Former Olympic official and weightlifting president faces life ban


The former Olympic official who ran the sport of weightlifting for more than 40 years was banned for life on Thursday for covering up doping cases.

Tamás Aján of Hungary was found guilty in connection with forgery, fraud and complicity in the cover-up of multi-year doping cases, the Court of Arbitration for Sport said.

The incident comes after allegations broadcast by German network ARD in January 2020 were verified by anti-doping investigator Richard McLaren.

McLaren was appointed by the International Weightlifting Federation when Aján was forced out of his job after 20 years as president. He was general secretary for the previous 24 years.

The fallout from the incident and the IWF’s response to it put weightlifting’s Olympic status at risk. The International Olympic Committee has removed weightlifting from its original list of sports for the 2028 Los Angeles Olympics.

A trusted sports leader, Aján was an IOC member for 10 years until 2010 and helped select the host cities for the Olympics.
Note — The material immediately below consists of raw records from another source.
(** The replay accepts the same frames from any configuration of the same structure. *)
Lemma logged_restart files cluster epoch generation n d k slots commands c f h l acc :
  logged files cluster epoch generation (mkReplay n d k slots commands c h) l acc →
  configuration_structure_changed f c = false →
  ∃ acc', logged files cluster epoch generation (mkReplay n d k slots commands f h) l acc'
    ∧ rp_next_sequence acc' = rp_next_sequence acc ∧ rp_last_digest acc' = rp_last_digest acc
    ∧ rp_frame_count acc' = rp_frame_count acc ∧ rp_slots acc' = rp_slots acc
    ∧ rp_commands acc' = rp_commands acc ∧ rp_head acc' = rp_head acc
    ∧ configuration_structure_changed (rp_configuration acc') (rp_configuration acc) = false.
Proof.
  intros Hlog Hstr. remember (mkReplay n d k slots commands c h) as start eqn:Hs.
  induction Hlog as [|l acc1 e frame fd sb Hlog IH Ho He].
  { subst start. eexists. split; [constructor|done]. }
  destruct IH as ([n1 d1 k1 s1 m1 f1 h1] & Hl & E1 & E2 & E3 & E4 & E5 & E6 & Hst). cbn in *. subst.
  exists (after_entry (mkReplay (rp_next_sequence acc1) (rp_last_digest acc1) (rp_frame_count acc1)
    (rp_slots acc1) (rp_commands acc1) f1 (rp_head acc1)) e fd sb). split.
  - econstructor; [exact Hl| |exact He]. destruct Ho as [? ? ? Hsame ? ? ? ?]. split; cbn; try done.
    clear -Hst Hsame. unfold configuration_structure_changed in *. bool_prop. naive_solver congruence.
  - unfold after_entry, configuration_structure_changed. cbn. by rewrite !neqb_refl.
Qed.

Lemma valued_values st : slot_valued st → recorder_state_values st ≠ [].
Proof.
  unfold slot_valued, recorder_state_values. intros [[v Hv]|[v Hv]] Hn; rewrite Hv in Hn; cbn in Hn;
    repeat case_match; try done; destruct (as_value <$> _), (dc_value <$> _); cbn in Hn; done.
Qed.

(** *** The steps of an opening *)

Lemma root_bind {A} (f : RecorderRoot → opening A) r : (root ≫= f) r = f r r.
Proof. done. Qed.
Lemma check_bind {A B} (x : result Error A) (f : A → opening B) r :
  (check x ≫= f) r = match x with Ok a => f a r | Err e => (Err e, r) end.
Proof. by destruct x. Qed.
Lemma put_bind {A} w (f : () → opening A) r : (put w ≫= f) r = f () (write w r).
Proof. done. Qed.
Lemma mret_bind {A B} (x : A) (f : A → opening B) r : (mret x ≫= f) r = f x r.
Proof. done. Qed.
Lemma opening_bind_Ok {A B} (c : opening A) (f : A → opening B) r a r' :
  c r = (Ok a, r') → (c ≫= f) r = f a r'.
Proof. unfold mbind, opening_bind. by intros ->. Qed.

Lemma read_bounded_ok contents maximum name :
  (blen contents ≤ maximum)%N → read_regular_file_bounded (Some contents) maximum name = Ok contents.
Proof.
  intros Hl. unfold read_regular_file_bounded. destruct (N.ltb_spec maximum (blen contents)); [lia|done].
Qed.

(** The log of a root, cut at [offset]. *)
Definition cut_wal (offset : N) (contents : bytes) (r : RecorderRoot) : RecorderRoot :=
  if neqb offset (blen contents) then write (SetWalLength offset) r else r.

Lemma open_wal id cluster epoch c h cp r wb acc offset :
  root_wal r = Some wb → (blen wb ≤ MAX_RECORDER_WAL_BYTES)%N →
  replay_log (cached_command (root_commands r)) cluster epoch cp wb c h = Ok (acc, offset) →
  open_or_replay_wal id cluster epoch c h cp r =
  (Ok (recorder_of id cluster epoch (rp_configuration acc) (rp_head acc)
     (mkWal cp (rp_next_sequence acc) (rp_last_digest acc) (rp_frame_count acc) offset
        (rp_slots acc) (rp_commands acc) (default [] (root_wal (cut_wal offset wb r))) false)
     (cut_wal offset wb r)), cut_wal offset wb r).
Proof.
  intros Hw Hb Hr. unfold open_or_replay_wal. rewrite root_bind, Hw, mret_bind, root_bind, Hw.
  rewrite check_bind, read_bounded_ok by done.
  fold (cached_command (root_commands r)). cbn zeta. rewrite check_bind.
  change (λ hash, match read_existing_command_cache (root_commands r) hash with
    | Ok command => Ok command | Err _ => Err CommandUnavailable end) with (cached_command (root_commands r)).
  rewrite Hr. cbn beta iota. unfold cut_wal. destruct (neqb offset (blen wb)); done.
Qed.

(** The preflight of a root without intents whose files decode. *)
Lemma preflight_files cluster epoch m r cb hb wb c h cp preflight :
  root_intent r = None → root_head_intent r = None →
  root_configuration r = Some cb → root_head r = Some hb → root_wal r = Some wb →
  (blen cb ≤ MAX_CONFIGURATION_BYTES)%N → (blen hb ≤ MAX_RECORDED_HEAD_BYTES)%N →
  (blen wb ≤ MAX_RECORDER_WAL_BYTES)%N →
  decode_configuration_state cb = Ok c → rc_membership c = Some m → m_digest m = rc_config_digest c →
  decode_recorded_head hb cluster epoch c = Ok (h, [], cp) →
  replay_log (read_existing_command_cache (root_commands r)) cluster epoch cp wb c h = Ok preflight →
  ∃ o, preflight_existing_with_membership_outcome r cluster epoch (rc_config_id c) m = Ok o ∧ o ≠ Missing.
Proof.
  intros Hi Hhi Hc Hh Hw Hcb Hhb Hwb Hdc Hm Hmd Hdh Hp. destruct preflight as [acc0 off0].
  unfold preflight_existing_with_membership_outcome, read_preflight_intent.
  assert (root_is_empty r = false) as ->.
  { unfold root_is_empty. rewrite Hc. assert (eqb (Some cb) None = false) as -> by (by apply eqb_false). done. }
  rewrite Hi, Hhi, Hc, Hh, Hw. cbn [mbind result_bind].
  rewrite (read_bounded_ok cb) by done. cbn [mbind result_bind]. rewrite Hdc. cbn [mbind result_bind].
  unfold validate_preflight_configuration. rewrite Hm, Hmd, !neqb_refl. cbn [orb reject_if mbind result_bind].
  rewrite (read_bounded_ok hb) by done. cbn [mbind result_bind]. rewrite Hdh. cbn [mbind result_bind].
  unfold validate_existing_snapshots. cbn [collect mbind result_bind]. rewrite (read_bounded_ok wb) by done.
  cbn [mbind result_bind]. unfold validate_existing_wal. rewrite Hp. cbn [mbind result_bind].
  eexists. split; [done|]. by destruct (_ <? _)%N.
Qed.
Lemma appended_durable s st c command change v frame d b :
  durable s → slot_write s st c command change v →
  configuration_structure_changed (r_configuration s) c = false →
  encode_wal_frame (wc_generation (wal_checkpoint (r_wal s))) (wal_next_sequence (r_wal s))
    (wal_last_digest (r_wal s)) st c (expected_head c st (r_recorded_head s)) command = Ok (frame, d, b) →
  (wal_next_sequence (r_wal s) + 1 ≤ u64_max)%N →
  recorder_inv (appended_state s st c command frame d b) → durable (appended_state s st c command frame d b).
Proof.
  intros Hd Hw Hstr He Hsq Hi.
  pose proof (appended_entry _ _ _ _ _ _ _ _ _ Hd Hw Hstr He Hsq) as Hentry.
  pose proof (write_typed _ _ _ _ _ _ Hd Hw) as [Htc Hth].
  assert (decode_recorder_state b = Ok st) as Hb.
  { apply encode_wal_frame_Ok in He as (cb & sbl & cbl & cmd & Hb & _ & Hsbl & _).
    destruct (sw_readable _ _ _ _ _ _ Hw). eapply recorder_state_reads; try done. by eapply put_blob_length. }
  pose proof (transition_keeps _ _ _ _ _ (sw_transition _ _ _ _ _ _ Hw)) as (Ei & Ed & _).
  assert (slots_of (appended_state s st c command frame d b) = <[ss_slot st := b]> (slots_of s)) as Es.
  { unfold slots_of, appended_state; cbn. by rewrite insert_union_l. }
  assert (commands_of (appended_state s st c command frame d b) = commands_with s command) as Ec.
  { unfold commands_of, appended_state; cbn. apply commands_of_add. apply (sw_command _ _ _ _ _ _ Hw). }
  pose proof Hd as [_ Hid Hlive Hg _ (_ & Hhm & Hhe) Ha Hfs Hss (c0 & h0 & Hcp & Hlog)].
  split; rewrite ?Es, ?Ec; try done.
  - split; [done|]. split.
    + eapply expected_head_max; [apply Hw|apply Hw|done].
    + eapply expected_head_evidence; [apply Hw|apply (sw_identity _ _ _ _ _ _ Hw)|done|done].
  - cbn. intros h x f. destruct command as [[h' x']|]; [|apply Ha]. cbn.
    destruct (wal_commands (r_wal s) !! h') as [y|] eqn:Hy; [apply Ha|].
    intros [[<- <-]|[_ ?]]%lookup_insert_Some; [|by apply Ha]. intros Hf.
    apply (proj2 (sw_command _ _ _ _ _ _ Hw h' x' eq_refl)). by rewrite commands_of_file.
  - by eapply slots_backed_configuration.
  - apply (write_backed s st c command change v); [done|done|done| |apply Hw]. eapply slots_backed_mono; [|exact Hss].
    apply commands_with_mono. apply (sw_command _ _ _ _ _ _ Hw).
  - exists c0, h0. split.
    + destruct Hcp. split; try done. by eapply structure_trans.
    + destruct Hlog as (stale & l & Hfile & Hbytes & Hst & Hthr & Hlog). exists stale, (l ++ frame).
      cbn. split; [by rewrite Hfile, <-app_assoc|]. split; [by rewrite Hbytes, blen_app|].
      split_and!; [done|done|].
      exact (logged_snoc _ _ _ _ _ l (replay_of s) _ frame d b Hlog Hentry He).
Qed.

(** The log is checkpointed before the append. *)
Definition log_full (s : RecorderFileStore) : bool :=
  (RECORDER_WAL_HARD_FRAME_LIMIT <=? wal_frame_count (r_wal s))%N
  || (RECORDER_WAL_SOFT_BYTE_LIMIT <=? wal_byte_count (r_wal s))%N.
(* ===== verification/Witnesses.v ===== *)
(** * Witnesses: the theorems at concrete inputs

    For the theorems whose hypotheses are about runs of the protocol or of a
    recorder, a concrete run on which they hold.  The parameter for SHA-256 is
    instantiated by the sample function of [Core]; the node and the scripts are
    those of [Trace]. *)

From S2P Require Import Prelude Bytes Text Core ConfigChange ConfigState Proposal Isr DecisionProof Consensus Inspect RecorderCodec Recorder RecorderSpec ReadFence System Trace.
From Stdlib Require Strings.Byte.

#[local] Existing Instance sample_sha256.

Definition ok_default {E A} (d : A) (r : result E A) : A := match r with Ok a => a | Err _ => d end.

(** ** Registers, proofs and certificates *)

Definition demo_proposal (priority : N) (id : string) (proposal_id : N) (v : AcceptedValue) : Proposal :=
  proposal_new (priority_from_u64 priority) (lit id) proposal_id v.

(** Two proposals at step 4, one at step 5, a stale one at step 4. *)
Definition demo_inputs : list input :=
  [(4%N, demo_proposal 7 "n2" 1 value_a); (4%N, demo_proposal 9 "n3" 1 value_b);
   (5%N, demo_proposal 3 "n2" 1 value_a); (4%N, demo_proposal 99 "n1" 1 value_b)].

Lemma isr_refines_history_witness :
  isr_run demo_inputs = mkIsr 5 (Some (demo_proposal 3 "n2" 1 value_a)) (Some (demo_proposal 3 "n2" 1 value_a))
    (Some (demo_proposal 9 "n3" 1 value_b))
  ∧ isr_refines (isr_run demo_inputs) (isr_history demo_inputs).
Proof.
  split; [vm_compute; reflexivity|]. apply isr_refines_history.
  repeat constructor; vm_compute; discriminate.
Defined.

Definition demo_decision : DecisionProof := nth_decision (state_of fast_script) 0.
Definition demo_decision2 : DecisionProof := nth_decision (state_of fast_script) 1.

Lemma validate_for_evidence_witness :
  summaries_quorum demo_membership 1 (proof_step demo_decision) (proof_summaries demo_decision)
  ∧ length (proof_summaries demo_decision) = 2.
Proof.
  split; [|vm_compute; reflexivity].
  destruct (validate_for_evidence demo_decision 1 1 1 demo_membership) as [Hq _];
    [vm_compute; reflexivity|exact Hq].
Defined.

Lemma certificate_proposer_roundtrip_witness :
  decode_certificate_proposer (encode_certificate_proposer (lit "cluster:a") (lit "n1"))
  = Some (lit "cluster:a", lit "n1").
Proof. apply certificate_proposer_roundtrip; [reflexivity|vm_compute; discriminate]. Defined.

(** ** Proposing and inspecting *)

(** The leader's requests answered by [n1] and [n2]. *)
Definition fast_replies : list RecordSummary :=
  snd <$> take 2 (sys_replies (state_of fast_script)).
Definition fast_env : Env := {|
  env_fetch := env_fetch demo_env; env_sample := env_sample demo_env;
  env_broadcast := λ _, Ok fast_replies; env_install := env_install demo_env
|}.
Definition decided_entry : LogEntry :=
  match propose_stored_at_until (demo_node "n1") 1 LogHash_ZERO 1 command_a false [(false, fast_env)] with
  | Some (Ok e) => e
  | _ => mkLogEntry [] 0 0 0 Noop [] LogHash_ZERO LogHash_ZERO
  end.

Lemma propose_returns_decided_entry_witness :
  le_payload decided_entry = lit "a"
  ∧ ∃ d v, valid_proof (demo_node "n1") 1 d ∧ p_value (proof_proposal d) = Some v
      ∧ le_hash decided_entry = av_entry_hash v.
Proof.
  split; [vm_compute; reflexivity|].
  destruct (propose_returns_decided_entry (demo_node "n1") 1 LogHash_ZERO 1 command_a false
    [(false, fast_env)] decided_entry) as (d & v & Hd & Hv & Hh & _); [vm_compute; reflexivity|].
  exists d, v. split; [exact Hd|]. split; [exact Hv|exact Hh].
Defined.

Lemma fetch_verified_value_sound_witness :
  command_hash command_b = av_command_hash value_b
  ∧ from_command (lit "cluster-a") 1 1 1 (av_prev_hash value_b) command_b = value_b.
Proof.
  destruct (fetch_verified_value_sound (demo_node "n1") 0 [Err NoQuorum; Ok (Some command_b)] 1 value_b command_b)
    as (Hh & _ & Hc); [vm_compute; reflexivity|]. split; [exact Hh|exact Hc].
Defined.

Lemma select_decision_proof_sound_witness :
  select_decision_proof (demo_node "n1") 1 [demo_decision; demo_decision2] = Ok (Some demo_decision2)
  ∧ p_value (proof_proposal demo_decision) = p_value (proof_proposal demo_decision2).
Proof.
  split; [vm_compute; reflexivity|].
  destruct (select_decision_proof_sound (demo_node "n1") 1 [demo_decision; demo_decision2] demo_decision2)
    as [_ Hall]; [vm_compute; reflexivity|].
  apply (Hall demo_decision). apply list_elem_of_In. left. reflexivity.
Defined.

(** The three recorders after the fast path, inspected by a later reader. *)
Definition fast_prefix : list action := take 5 fast_script.
Definition fast_inspection : list (nat * result Error (option RecordSummary)) :=
  zip [0; 1] (Ok ∘ Some <$> inspected (state_of fast_prefix) ["n1"; "n2"]).
Definition committed_of (i : result Error CertifiedDecisionInspection) : CertifiedDecision :=
  match i with
  | Ok (CertCommitted c) => c
  | _ => mkCertifiedDecision decided_entry (mkCertificate 0 0 0 LogHash_ZERO (mkBallot 0 0 []) value_a [])
           no_decision
  end.
Definition demo_certified : CertifiedDecision :=
  committed_of (inspect_typed_record_summaries (demo_node "n3") demo_env 1 LogHash_ZERO 0 fast_inspection).

Lemma inspection_committed_certified_witness :
  le_payload (cd_entry demo_certified) = lit "a"
  ∧ certified (demo_node "n3") 1 LogHash_ZERO demo_certified.
Proof.
  split; [vm_compute; reflexivity|].
  apply (inspection_committed_certified (demo_node "n3") demo_env 1 LogHash_ZERO 0 fast_inspection).
  vm_compute. reflexivity.
Defined.

(** ** A recorder *)

Definition blank_recorder : RecorderFileStore :=
  mkRecorder [] [] 0 (configuration_initial 0 LogHash_ZERO None) HeadEmpty wal_default ∅ ∅ [] [].
Definition demo_recorder (id : string) : RecorderFileStore :=
  ok_default blank_recorder (new_with_membership (lit id) (lit "cluster-a") 1 1 demo_membership).

Lemma demo_digest_nonzero : m_digest demo_membership ≠ LogHash_ZERO.
Proof. intros Heq%(f_equal as_bytes). vm_compute in Heq. discriminate Heq. Qed.

Lemma demo_recorder_inv id : (blen (lit id) =? 0)%N = false → recorder_inv (demo_recorder id).
Proof.
  intros Hid. eapply (new_with_membership_inv (lit id) (lit "cluster-a") 1 1 demo_membership).
  - unfold demo_recorder, new_with_membership. rewrite Hid. vm_compute. reflexivity.
  - reflexivity.
  - reflexivity.
  - reflexivity.
  - exact demo_digest_nonzero.
Qed.

Definition blank_request : RecordRequest :=
  mkRecordRequest [] 0 0 LogHash_ZERO 0 0 proposal_nil None.
(** The leader's request to [n1] in the first run of [Trace]. *)
Definition demo_request : RecordRequest :=
  (nth 0 (sys_requests (state_of fast_script)) ([], blank_request)).2.
Definition blank_summary : RecordSummary := mkRecordSummary [] 0 0 LogHash_ZERO 0 None None None.
Definition recorded : result Error RecordSummary * RecorderFileStore :=
  record_proposal demo_request (demo_recorder "n1").
Definition demo_summary : RecordSummary := ok_default blank_summary recorded.1.

Lemma demo_recorded : record_proposal demo_request (demo_recorder "n1") = (Ok demo_summary, recorded.2).
Proof. vm_compute. reflexivity. Qed.

Lemma record_proposal_refines_witness :
  sm_step demo_summary = 4%N
  ∧ slot_record_proposal (lit "n1") (current_slot (demo_recorder "n1") 1 (m_digest demo_membership)) demo_request
    = Ok (current_slot recorded.2 1 (m_digest demo_membership), demo_summary)
  ∧ recorder_inv recorded.2.
Proof.
  split; [vm_compute; reflexivity|].
  destruct (record_proposal_refines demo_request (demo_recorder "n1") recorded.2 demo_summary)
    as (Hr & _ & Hi); [vm_compute; reflexivity|apply demo_recorder_inv; reflexivity|exact demo_recorded|].
  split; [exact Hr|exact Hi].
Defined.

(** The recorder after the leader's decision is installed as well. *)
Definition installed : result Error () * RecorderFileStore :=
  install_decision_proof_record demo_decision demo_membership recorded.2.

Lemma recorded_inv : recorder_inv recorded.2.
Proof.
  eapply steps_inv; [apply (demo_recorder_inv "n1"); reflexivity|]. apply rtc_once.
  apply (recorder_step_op _ _ (OpRecord demo_request) (Ok ())); vm_compute; reflexivity.
Qed.

Lemma install_decision_proof_decides_witness :
  (∃ st held, slot_state installed.2 1 = Some st ∧ ss_decided_proof st = Some held
     ∧ p_value (proof_proposal held) = Some value_a)
  ∧ recorder_inv installed.2.
Proof.
  destruct (install_decision_proof_decides demo_decision demo_membership recorded.2 installed.2)
    as ((st & held & Hst & Hh & Hv & _) & _ & Hi);
    [vm_compute; reflexivity|exact recorded_inv|vm_compute; reflexivity|].
  split; [|exact Hi]. exists st, held. split; [exact Hst|]. split; [exact Hh|].
  rewrite Hv. vm_compute. reflexivity.
Defined.


(** A proposal of another node for the decided slot. *)
Definition late_request : RecordRequest :=
  (nth 3 (sys_requests (state_of fast_script)) ([], blank_request)).2.
Definition late : result Error RecordSummary * RecorderFileStore := record_proposal late_request installed.2.
Definition decided_state : RecorderSlotState := current_slot installed.2 1 (m_digest demo_membership).


Definition large_command : StoredCommand :=
  mkStoredCommand Command (replicate (N.to_nat 600000) Byte.x00).

Lemma oversized_command_unreadable_witness :
  ∃ s', store_command_unlocked (command_hash large_command) large_command blank_recorder = (Ok (), s')
    ∧ fetch_command_unlocked (command_hash large_command) s' =
      (Err (Decode "recorder command cache entry must be a bounded regular file"), s').
Proof.
  apply (oversized_command_unreadable (command_hash large_command) large_command blank_recorder).
  - unfold blen, large_command, sc_payload. rewrite length_replicate, N2Nat.id. reflexivity.
  - reflexivity.
  - apply lookup_empty.
  - apply lookup_empty.
Defined.

(** ** A change of the configuration *)

Definition successor_membership : Membership :=
  mkMembership [lit "n1"; lit "n2"; lit "n4"] (digest [membership_preimage [lit "n1"; lit "n2"; lit "n4"]]).
Definition stop_command : StoredCommand :=
  ok_default command_a (to_stored_command <$>
    bound_stop (lit "cluster-a") 1 (m_digest demo_membership) 2 (m_members successor_membership)).
Definition stop_env : Env := {|
  env_fetch := λ _ _, Ok (Some stop_command); env_sample := env_sample demo_env;
  env_broadcast := λ _, Ok []; env_install := λ _, Ok ()
|}.
Definition stop_run : option Sys :=
  exec_all demo_context stop_env sys_init
    [AStart 0 (demo_node "n1") LogHash_ZERO 1 stop_command; ASend 0; ADeliver 0; ADeliver 1; AReplies 0 [0; 1]].
Definition stop_proof : DecisionProof := nth_decision (default sys_init stop_run) 0.
Definition succeeded : result Error RecorderConfiguration * RecorderFileStore :=
  install_successor_from_proof successor_membership stop_proof (demo_recorder "n1").
Definition successor_configuration : RecorderConfiguration :=
  ok_default (configuration_initial 0 LogHash_ZERO None) succeeded.1.

Lemma install_successor_certified_witness :
  rc_config_id successor_configuration = 2%N
  ∧ successor_checks successor_membership stop_proof (demo_recorder "n1") successor_configuration.
Proof.
  split; [vm_compute; reflexivity|].
  destruct (install_successor_certified successor_membership stop_proof (demo_recorder "n1") succeeded.2
    successor_configuration) as [Hk _];
    [apply demo_recorder_inv; reflexivity|vm_compute; reflexivity|exact Hk].
Defined.

(** ** The read fence *)

Definition fence_recorder (i : nat) : RecorderFileStore :=
  demo_recorder (nth i ["n1"; "n2"; "n3"]%string "n1"%string).
Definition blank_observation : ReadFenceObservation :=
  mkReadFenceObservation [] [] 0 0 LogHash_ZERO 0 None (FenceOccupied None).
Definition fence_answer (i : nat) : ReadFenceObservation :=
  ok_default blank_observation (observe_read_fence (fence_request (demo_node "n1") 1) (fence_recorder i)).1.

Lemma fence_recorder_inv i : recorder_inv (fence_recorder i).
Proof.
  unfold fence_recorder. apply demo_recorder_inv.
  destruct i as [|[|[|i]]]; [reflexivity..|]. destruct i; reflexivity.
Qed.

Lemma read_fence_quorum_unrecorded_witness :
  ∃ Q : list nat, 2 ≤ length Q ∧ ∀ i, i ∈ Q → unrecorded (demo_node "n1") 1 (fence_recorder i).
Proof.
  destruct (read_fence_quorum_unrecorded (demo_node "n1") 1 true 0 3
    [(0, Ok (fence_answer 0)); (2, Ok (fence_answer 2))] (Ok CertPending) fence_recorder)
    as (Q & Hq & _ & _ & Hu).
  - reflexivity.
  - cbn. repeat constructor; set_solver.
  - vm_compute. repeat constructor; rewrite ?elem_of_cons, ?elem_of_nil; naive_solver.
  - intros i o Hin. split; [apply fence_recorder_inv|].
    apply list_elem_of_In in Hin as [Hin|[Hin|[]]]; apply pair_eq in Hin as [<- Ho];
      apply Ok_inj in Ho as <-; eexists; vm_compute; reflexivity.
  - vm_compute. reflexivity.
  - exists Q. split; [exact Hq|exact Hu].
Defined.

(** ** Files *)

Definition demo_configuration : RecorderConfiguration :=
  mkRecorderConfiguration 1 (m_digest demo_membership) (Some demo_membership) None None (Some 1%N) true.

Lemma configuration_state_roundtrip_witness :
  decode_configuration_state (ok_default [] (encode_configuration_state demo_configuration))
  = Ok demo_configuration.
Proof.
  apply (configuration_state_roundtrip demo_configuration).
  - split; [vm_compute; reflexivity|]. split; [exact demo_membership_wf|].
    split; vm_compute; reflexivity.
  - vm_compute. reflexivity.
  - vm_compute. discriminate.
Defined.

Definition demo_frame : bytes * LogHash * bytes :=
  ok_default ([], LogHash_ZERO, [])
    (encode_wal_frame 1 1 LogHash_ZERO (current_slot recorded.2 1 (m_digest demo_membership))
       demo_configuration (SlotBacked 1) (Some (command_hash command_a, command_a))).

Lemma wal_frame_roundtrip_witness :
  wal_file (r_wal recorded.2) = demo_frame.1.1
  ∧ decode_wal_frame (lit "tail" ++ demo_frame.1.1 ++ lit "QWAL") (blen (lit "tail"))
    = Ok (Some (mkWalFrame 1 1 LogHash_ZERO demo_frame.1.2
                  (ss_slot (current_slot recorded.2 1 (m_digest demo_membership))) demo_frame.2
                  (ok_default [] (encode_configuration_state demo_configuration)) (SlotBacked 1)
                  (Some (command_hash command_a, command_a)),
                (blen (lit "tail") + blen demo_frame.1.1)%N)).
Proof.
  split; [vm_compute; reflexivity|]. apply (wal_frame_roundtrip _ _ _ _ demo_configuration).
  - vm_compute. reflexivity.
  - vm_compute. reflexivity.
  - vm_compute. reflexivity.
  - vm_compute. discriminate.
Defined.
He also represents Olympic sports at the World Anti-Doping Agency.

The CAS statement said the case against Aján involved “complicity in an anti-doping rule violation involving multiple weightlifters over a period of many years since 2012”.

During that period, Aján sat on the founding board of WADA and was an honorary member of the IOC. He resigned from the IOC within weeks of the allegations being made.

A life ban for complicity has also been imposed on Romanian weightlifting official Nicu Vlad, former vice chairman of the IWF Anti-Doping Committee.

CAS did not specify the allegations on Thursday, but said it would publish a detailed ruling “in due time.”

In its June 2020 report, McLaren said his team had found “systemic governance failures and corruption at the highest levels of the IWF.”

McLaren says at least 40 doping positive tests are “hidden” in IWF records, that athletes with covered cases have won medals at major championships and Aján has received fines from member unions. The investigation concluded that millions of dollars were not counted by the IWF.

Doping problems in the history of weightlifting were also confirmed in an IOC reanalysis program of specimens from the 2008 Beijing Olympics and 2012 London Olympics using a test. new to steroid detection. Weightlifting has more than 20 doping cases at each Olympics.

The life ban was announced 10 days before the IWF held elections, including the replacement of Aján by the president more than two years after he was ousted.

Aján’s son-in-law, Attila Adamfi, is one of 16 candidates for secretary-general on the list released by the IWF last month. Adamfi was the director general of the IWF at the end of Aján’s presidency.